**Exercise directions:** Would you copy each line of the records that includes the word "true"?

**Data to process:**
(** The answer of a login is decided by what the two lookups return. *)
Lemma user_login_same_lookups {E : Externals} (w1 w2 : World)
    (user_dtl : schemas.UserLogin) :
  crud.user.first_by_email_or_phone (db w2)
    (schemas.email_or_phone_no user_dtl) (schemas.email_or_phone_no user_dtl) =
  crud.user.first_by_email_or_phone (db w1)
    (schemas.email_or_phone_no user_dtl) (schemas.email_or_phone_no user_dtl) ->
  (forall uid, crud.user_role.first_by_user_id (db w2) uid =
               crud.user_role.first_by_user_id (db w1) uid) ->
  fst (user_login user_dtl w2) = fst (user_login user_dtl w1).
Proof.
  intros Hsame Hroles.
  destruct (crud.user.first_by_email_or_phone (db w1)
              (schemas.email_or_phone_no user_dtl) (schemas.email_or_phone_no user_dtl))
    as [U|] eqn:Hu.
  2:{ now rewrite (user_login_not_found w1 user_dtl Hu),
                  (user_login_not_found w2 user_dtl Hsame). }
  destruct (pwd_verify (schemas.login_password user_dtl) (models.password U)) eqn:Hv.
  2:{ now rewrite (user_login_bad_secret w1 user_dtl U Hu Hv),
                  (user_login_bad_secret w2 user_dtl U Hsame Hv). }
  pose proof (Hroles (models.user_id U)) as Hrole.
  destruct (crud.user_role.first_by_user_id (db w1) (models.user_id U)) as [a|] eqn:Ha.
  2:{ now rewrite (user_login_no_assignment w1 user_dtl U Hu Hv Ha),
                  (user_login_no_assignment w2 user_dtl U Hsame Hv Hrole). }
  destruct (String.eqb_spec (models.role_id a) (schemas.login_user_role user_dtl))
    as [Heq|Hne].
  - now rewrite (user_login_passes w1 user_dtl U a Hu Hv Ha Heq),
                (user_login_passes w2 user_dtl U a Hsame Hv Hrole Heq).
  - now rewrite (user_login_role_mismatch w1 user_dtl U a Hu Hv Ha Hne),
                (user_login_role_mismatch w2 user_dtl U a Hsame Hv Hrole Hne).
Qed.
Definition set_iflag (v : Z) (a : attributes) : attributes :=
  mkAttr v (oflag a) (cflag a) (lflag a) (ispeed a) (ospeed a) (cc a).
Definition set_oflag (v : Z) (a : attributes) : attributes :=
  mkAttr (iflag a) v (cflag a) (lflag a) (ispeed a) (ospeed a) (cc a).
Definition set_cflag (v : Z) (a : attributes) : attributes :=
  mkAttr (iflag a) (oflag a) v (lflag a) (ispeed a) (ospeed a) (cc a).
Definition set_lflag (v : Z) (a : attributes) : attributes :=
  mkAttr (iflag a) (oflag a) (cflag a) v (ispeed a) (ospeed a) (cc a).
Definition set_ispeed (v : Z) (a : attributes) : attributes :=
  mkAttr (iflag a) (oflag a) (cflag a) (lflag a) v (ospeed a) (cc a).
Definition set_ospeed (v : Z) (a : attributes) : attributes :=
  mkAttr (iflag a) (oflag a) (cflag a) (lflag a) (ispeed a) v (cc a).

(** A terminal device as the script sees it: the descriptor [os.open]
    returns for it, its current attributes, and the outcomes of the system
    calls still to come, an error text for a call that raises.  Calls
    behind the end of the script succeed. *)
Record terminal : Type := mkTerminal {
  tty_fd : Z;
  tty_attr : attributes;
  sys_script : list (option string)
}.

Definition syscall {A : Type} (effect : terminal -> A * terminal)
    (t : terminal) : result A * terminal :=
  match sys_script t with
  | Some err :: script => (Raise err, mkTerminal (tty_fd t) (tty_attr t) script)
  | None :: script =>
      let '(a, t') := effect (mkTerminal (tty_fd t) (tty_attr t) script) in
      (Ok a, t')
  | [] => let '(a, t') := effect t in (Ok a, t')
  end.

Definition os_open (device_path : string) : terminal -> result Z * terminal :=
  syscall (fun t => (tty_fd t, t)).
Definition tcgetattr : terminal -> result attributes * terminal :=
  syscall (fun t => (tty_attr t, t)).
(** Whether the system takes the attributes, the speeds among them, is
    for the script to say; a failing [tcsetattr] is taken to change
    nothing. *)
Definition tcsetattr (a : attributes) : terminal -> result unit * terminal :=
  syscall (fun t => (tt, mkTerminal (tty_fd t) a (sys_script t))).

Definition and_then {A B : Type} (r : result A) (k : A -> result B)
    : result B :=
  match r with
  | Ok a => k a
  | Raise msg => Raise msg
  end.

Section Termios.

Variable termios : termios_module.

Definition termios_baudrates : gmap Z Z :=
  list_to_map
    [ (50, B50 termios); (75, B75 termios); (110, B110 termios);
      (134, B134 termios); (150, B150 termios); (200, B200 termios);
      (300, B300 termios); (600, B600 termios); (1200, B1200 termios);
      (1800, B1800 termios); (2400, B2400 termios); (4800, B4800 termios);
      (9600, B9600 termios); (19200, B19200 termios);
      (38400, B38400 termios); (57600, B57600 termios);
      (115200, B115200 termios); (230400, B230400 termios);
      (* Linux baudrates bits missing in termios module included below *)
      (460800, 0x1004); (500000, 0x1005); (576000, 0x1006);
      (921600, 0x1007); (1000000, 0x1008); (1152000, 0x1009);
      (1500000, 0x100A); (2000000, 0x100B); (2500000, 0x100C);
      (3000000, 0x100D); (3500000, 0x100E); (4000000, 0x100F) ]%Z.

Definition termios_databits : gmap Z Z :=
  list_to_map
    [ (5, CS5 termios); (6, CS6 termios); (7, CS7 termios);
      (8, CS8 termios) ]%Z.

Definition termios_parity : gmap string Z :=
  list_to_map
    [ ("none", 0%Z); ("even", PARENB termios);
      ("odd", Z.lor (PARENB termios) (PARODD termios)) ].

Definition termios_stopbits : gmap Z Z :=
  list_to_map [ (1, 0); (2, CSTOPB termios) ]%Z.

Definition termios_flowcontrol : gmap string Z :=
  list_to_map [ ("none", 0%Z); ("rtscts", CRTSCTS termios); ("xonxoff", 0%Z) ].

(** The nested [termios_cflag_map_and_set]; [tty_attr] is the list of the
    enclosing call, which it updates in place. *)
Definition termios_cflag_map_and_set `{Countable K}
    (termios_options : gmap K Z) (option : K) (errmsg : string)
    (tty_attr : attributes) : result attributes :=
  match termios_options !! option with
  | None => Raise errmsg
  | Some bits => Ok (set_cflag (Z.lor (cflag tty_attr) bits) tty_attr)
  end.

* * *

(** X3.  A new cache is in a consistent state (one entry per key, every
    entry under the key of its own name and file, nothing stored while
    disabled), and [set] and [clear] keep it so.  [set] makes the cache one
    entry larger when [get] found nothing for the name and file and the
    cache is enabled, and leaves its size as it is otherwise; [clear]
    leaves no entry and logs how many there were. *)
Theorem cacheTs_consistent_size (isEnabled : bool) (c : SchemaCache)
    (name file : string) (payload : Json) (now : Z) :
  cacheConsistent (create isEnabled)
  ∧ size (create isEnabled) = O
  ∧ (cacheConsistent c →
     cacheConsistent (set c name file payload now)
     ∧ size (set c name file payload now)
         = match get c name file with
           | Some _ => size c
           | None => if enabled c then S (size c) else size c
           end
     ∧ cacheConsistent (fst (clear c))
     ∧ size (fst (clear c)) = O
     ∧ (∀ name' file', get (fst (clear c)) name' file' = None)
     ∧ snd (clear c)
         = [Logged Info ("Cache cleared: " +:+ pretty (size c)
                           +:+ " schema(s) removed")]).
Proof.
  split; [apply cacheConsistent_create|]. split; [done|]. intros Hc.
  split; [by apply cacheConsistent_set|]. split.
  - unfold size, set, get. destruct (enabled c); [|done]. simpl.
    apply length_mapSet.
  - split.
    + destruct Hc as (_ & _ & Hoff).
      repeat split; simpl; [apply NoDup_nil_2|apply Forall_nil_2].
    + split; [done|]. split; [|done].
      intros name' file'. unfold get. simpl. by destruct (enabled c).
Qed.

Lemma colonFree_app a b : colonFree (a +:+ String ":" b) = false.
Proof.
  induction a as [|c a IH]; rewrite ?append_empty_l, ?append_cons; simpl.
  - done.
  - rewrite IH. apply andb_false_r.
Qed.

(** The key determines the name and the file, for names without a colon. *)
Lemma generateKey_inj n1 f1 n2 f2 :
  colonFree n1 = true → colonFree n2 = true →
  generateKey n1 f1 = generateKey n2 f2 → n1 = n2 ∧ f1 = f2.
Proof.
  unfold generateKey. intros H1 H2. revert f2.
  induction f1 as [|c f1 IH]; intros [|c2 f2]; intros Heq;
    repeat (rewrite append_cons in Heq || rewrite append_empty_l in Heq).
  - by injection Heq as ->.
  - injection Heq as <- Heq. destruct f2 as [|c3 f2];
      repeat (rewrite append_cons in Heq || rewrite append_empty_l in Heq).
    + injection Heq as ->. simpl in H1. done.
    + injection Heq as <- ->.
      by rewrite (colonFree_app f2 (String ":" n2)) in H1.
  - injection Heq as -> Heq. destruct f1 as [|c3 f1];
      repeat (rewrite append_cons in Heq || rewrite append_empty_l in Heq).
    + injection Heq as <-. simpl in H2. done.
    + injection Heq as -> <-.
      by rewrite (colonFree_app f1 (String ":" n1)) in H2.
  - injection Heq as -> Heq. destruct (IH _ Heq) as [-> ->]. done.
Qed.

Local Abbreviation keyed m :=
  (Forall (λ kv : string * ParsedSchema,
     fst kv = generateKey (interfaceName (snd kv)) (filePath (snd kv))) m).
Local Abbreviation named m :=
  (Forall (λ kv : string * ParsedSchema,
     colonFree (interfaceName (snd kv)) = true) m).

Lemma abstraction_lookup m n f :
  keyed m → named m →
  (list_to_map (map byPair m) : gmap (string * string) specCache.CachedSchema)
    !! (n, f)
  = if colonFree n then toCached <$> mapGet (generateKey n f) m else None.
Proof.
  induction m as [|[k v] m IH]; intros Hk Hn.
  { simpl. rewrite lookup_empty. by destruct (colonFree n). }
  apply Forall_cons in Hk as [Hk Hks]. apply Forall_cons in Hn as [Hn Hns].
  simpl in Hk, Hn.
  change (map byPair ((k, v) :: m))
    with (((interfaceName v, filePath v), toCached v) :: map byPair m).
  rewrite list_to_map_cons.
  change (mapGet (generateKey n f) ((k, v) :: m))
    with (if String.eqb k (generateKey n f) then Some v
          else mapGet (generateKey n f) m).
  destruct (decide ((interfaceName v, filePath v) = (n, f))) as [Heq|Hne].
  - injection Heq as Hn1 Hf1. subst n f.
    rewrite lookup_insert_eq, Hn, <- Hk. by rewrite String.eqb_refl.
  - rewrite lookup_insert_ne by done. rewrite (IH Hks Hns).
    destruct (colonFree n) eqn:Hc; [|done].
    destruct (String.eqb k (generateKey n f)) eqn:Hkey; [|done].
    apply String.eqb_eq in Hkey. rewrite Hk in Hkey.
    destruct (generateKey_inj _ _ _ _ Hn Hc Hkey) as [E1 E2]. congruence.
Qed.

...

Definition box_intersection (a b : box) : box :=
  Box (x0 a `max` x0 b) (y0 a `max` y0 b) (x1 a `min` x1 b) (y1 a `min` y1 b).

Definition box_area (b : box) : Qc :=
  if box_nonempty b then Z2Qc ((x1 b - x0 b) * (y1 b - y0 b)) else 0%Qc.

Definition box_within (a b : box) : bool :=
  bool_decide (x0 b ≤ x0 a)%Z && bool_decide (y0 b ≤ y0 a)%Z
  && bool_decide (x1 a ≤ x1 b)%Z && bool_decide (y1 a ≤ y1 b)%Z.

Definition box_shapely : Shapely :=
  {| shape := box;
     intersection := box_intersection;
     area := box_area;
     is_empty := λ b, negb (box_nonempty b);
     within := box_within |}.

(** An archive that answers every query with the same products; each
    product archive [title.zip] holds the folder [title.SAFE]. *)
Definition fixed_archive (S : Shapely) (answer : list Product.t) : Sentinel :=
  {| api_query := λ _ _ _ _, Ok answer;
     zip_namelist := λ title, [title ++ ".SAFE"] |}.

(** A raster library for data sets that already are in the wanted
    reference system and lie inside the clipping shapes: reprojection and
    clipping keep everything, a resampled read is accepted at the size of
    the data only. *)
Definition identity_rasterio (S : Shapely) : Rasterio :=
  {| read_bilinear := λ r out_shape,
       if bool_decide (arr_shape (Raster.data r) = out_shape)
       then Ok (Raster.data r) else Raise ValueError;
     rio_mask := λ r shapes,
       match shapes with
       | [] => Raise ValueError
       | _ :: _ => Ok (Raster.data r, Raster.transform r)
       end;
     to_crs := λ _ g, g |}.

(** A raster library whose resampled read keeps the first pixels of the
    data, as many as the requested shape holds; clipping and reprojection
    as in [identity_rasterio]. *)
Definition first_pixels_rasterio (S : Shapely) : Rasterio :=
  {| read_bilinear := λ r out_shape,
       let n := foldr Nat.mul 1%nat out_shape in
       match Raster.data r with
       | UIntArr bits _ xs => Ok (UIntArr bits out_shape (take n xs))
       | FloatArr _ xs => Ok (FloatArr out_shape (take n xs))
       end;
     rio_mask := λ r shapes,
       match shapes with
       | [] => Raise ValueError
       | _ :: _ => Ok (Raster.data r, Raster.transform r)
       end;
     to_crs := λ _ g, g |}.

**Problem solution:**
  colonFree n1 = true → colonFree n2 = true →
     colonFree (interfaceName (snd kv)) = true) m).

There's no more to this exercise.